In the NY Times online, my colleague Michael Oppenheimer argues that the US Stimulus Plan is "cementing in the wrong infrastructure". I made a similar argument about yesterday's Canadian budget. Full text of Oppenheimer's comments after the jump.
On energy and environment, the stimulus plan needs to fulfill long-term goals, as well as provide a short-term rescue. If the rescue package cements in the existing world, the necessary transition to a “green” economy will be far more difficult to achieve later.
The trade-off between building new highways and expanding or even just maintaining mass transit capacity is an obvious example. Both are “shovel-ready” but one supports the emergence of a green economy while the other just ossifies the existing patterns, which are a big part of our economic and international problems in the first place.
Similarly, only a complete overhaul of our electricity grid will make renewable energy a reality. Here we have a classic chicken-and-egg problem: without the new sources of energy, there’s less need for the modernized grid but without the new grid to distribute it, many entrepreneurs will think twice about investing in solar or wind power. It’s the government’s job to jump start the process.

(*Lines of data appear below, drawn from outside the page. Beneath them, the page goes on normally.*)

(** the calls to the CUDA runtime that the GPU program checks *)
Inductive cuda_call : Type :=
  | MallocManaged_in
  | MallocManaged_out
  | MallocManaged_gx
  | MallocManaged_gy
  | DeviceSynchronize.

(** what becomes of the bytes that the output file does not take *)
Inductive shortfall : Type :=
  (* [fwrite] returns the number of bytes that reached the file *)
  | Reported
  (* [fwrite] keeps the bytes in the buffer of the stream and returns
     [nvalues]; they are lost when [fclose] flushes the buffer, and [main]
     does not look at what [fclose] returns *)
  | Unnoticed
  (* the write that passes the limit on the size of a file raises
     [SIGXFSZ], which ends the process *)
  | Signalled.

(** what the build and the environment of a run decide *)
Record world : Type := {
  (* the bytes of the input file; [None] when it cannot be opened *)
  input_file : option (list Z);
  (* the number of bytes the output file takes; [None] when it cannot be
     opened *)
  output_room : option Z;
  (* the contents of memory returned by [malloc] *)
  heap : Z -> float;
  (* the order in which a team of so many threads stores the pixels of an
     image of [ncols] by [nrows] *)
  omp_order : Z -> Z -> Z -> list (Z * Z);
  (* the text of the elapsed time of the sweep with so many threads *)
  elapsed : Z -> string;
  (* the code returned by a call to the CUDA runtime, 0 for [cudaSuccess] *)
  cuda_error : cuda_call -> Z;
  (* how the device code of the GPU program was compiled *)
  device_fmad : fmad;
  (* what happens when the output file takes fewer bytes than are written *)
  short_write : shortfall
}.

(** how a run ends: [Crash] is a run that leaves defined behaviour (a null
    [FILE *], an access outside a buffer), [Hang] a run that does not end,
    [Killed] a run ended by a signal *)
Inductive status : Type :=
  | Exit (code : Z)
  | Crash
  | Hang
  | Killed.

Record run : Type := {
  run_status : status;
  run_stdout : string;
  (* the bytes written to the output file, when it was opened *)
  run_output : option (list Z)
}.

Definition size_t (z : Z) : Z := z mod 18446744073709551616.

(** [fread(in_data_bytes, 1, nvalues, f)] on an open file: the bytes read.
    For a negative [nvalues] the buffer is the null pointer that [malloc]
    returns for [(size_t) nvalues] bytes; the system refuses to read into
    it, and no byte is read. *)
Definition fread (nvalues : Z) (file : list Z) : list Z :=
  if 0 <=? nvalues then take (Z.to_nat nvalues) file else [].

(** the end of both programs: the output buffer is converted to bytes and
    written with [fwrite(out_data_bytes, 1, nvalues, f)], the value that
    [fwrite] returns is compared with [nvalues], and the file is closed
    with an [fclose] whose result is not looked at. [written] is what the
    file holds when the run has ended. *)
Definition write_output (cfg : config) (w : world) (nvalues : Z)
    (out_data_floats : list float) (stdout : string) : run :=
  let out_data_bytes := float_to_byte <$> out_data_floats in
  match output_room w with
  | None => {| run_status := Crash; run_stdout := stdout; run_output := None |}
  | Some room =>
      let written := take (Z.to_nat room) out_data_bytes in
      let wrote :=
        {| run_status := Exit 0;
           run_stdout := stdout ++ " Wrote the output file "
                                ++ output_fname cfg ++ " " ++ nl;
           run_output := Some written |} in
      if Z.of_nat (length written) =? size_t nvalues then wrote
      else match short_write w with
           | Reported =>
               {| run_status := Exit 1;
                  run_stdout := stdout ++ "Error writing output file. " ++ nl;
                  run_output := Some written |}
           | Unnoticed => wrote
           | Signalled =>
               {| run_status := Killed; run_stdout := stdout;
                  run_output := Some written |}
           end
  end.

(** [for (int num_threads = 1; num_threads <= 16; num_threads *= 2)] *)
Definition thread_counts : list Z := [1; 2; 4; 8; 16].

Definition decimal (z : Z) : string := NilZero.string_of_int (Z.to_int z).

A related issue is the scientific research that underpins both environmental understanding and economic progress. Our capacity to observe Earth with satellites in space is shriveling, even as the Earth is warming and ice sheets are melting. Interest among American students in physical science and engineering is practically on life-support. Yet the stimulus focuses mostly on the worthy goals of protecting jobs for teachers and renovating existing buildings. There should be equal concern for building the physical infrastructure needed to introduce new teaching approaches so that science education is not an afterthought.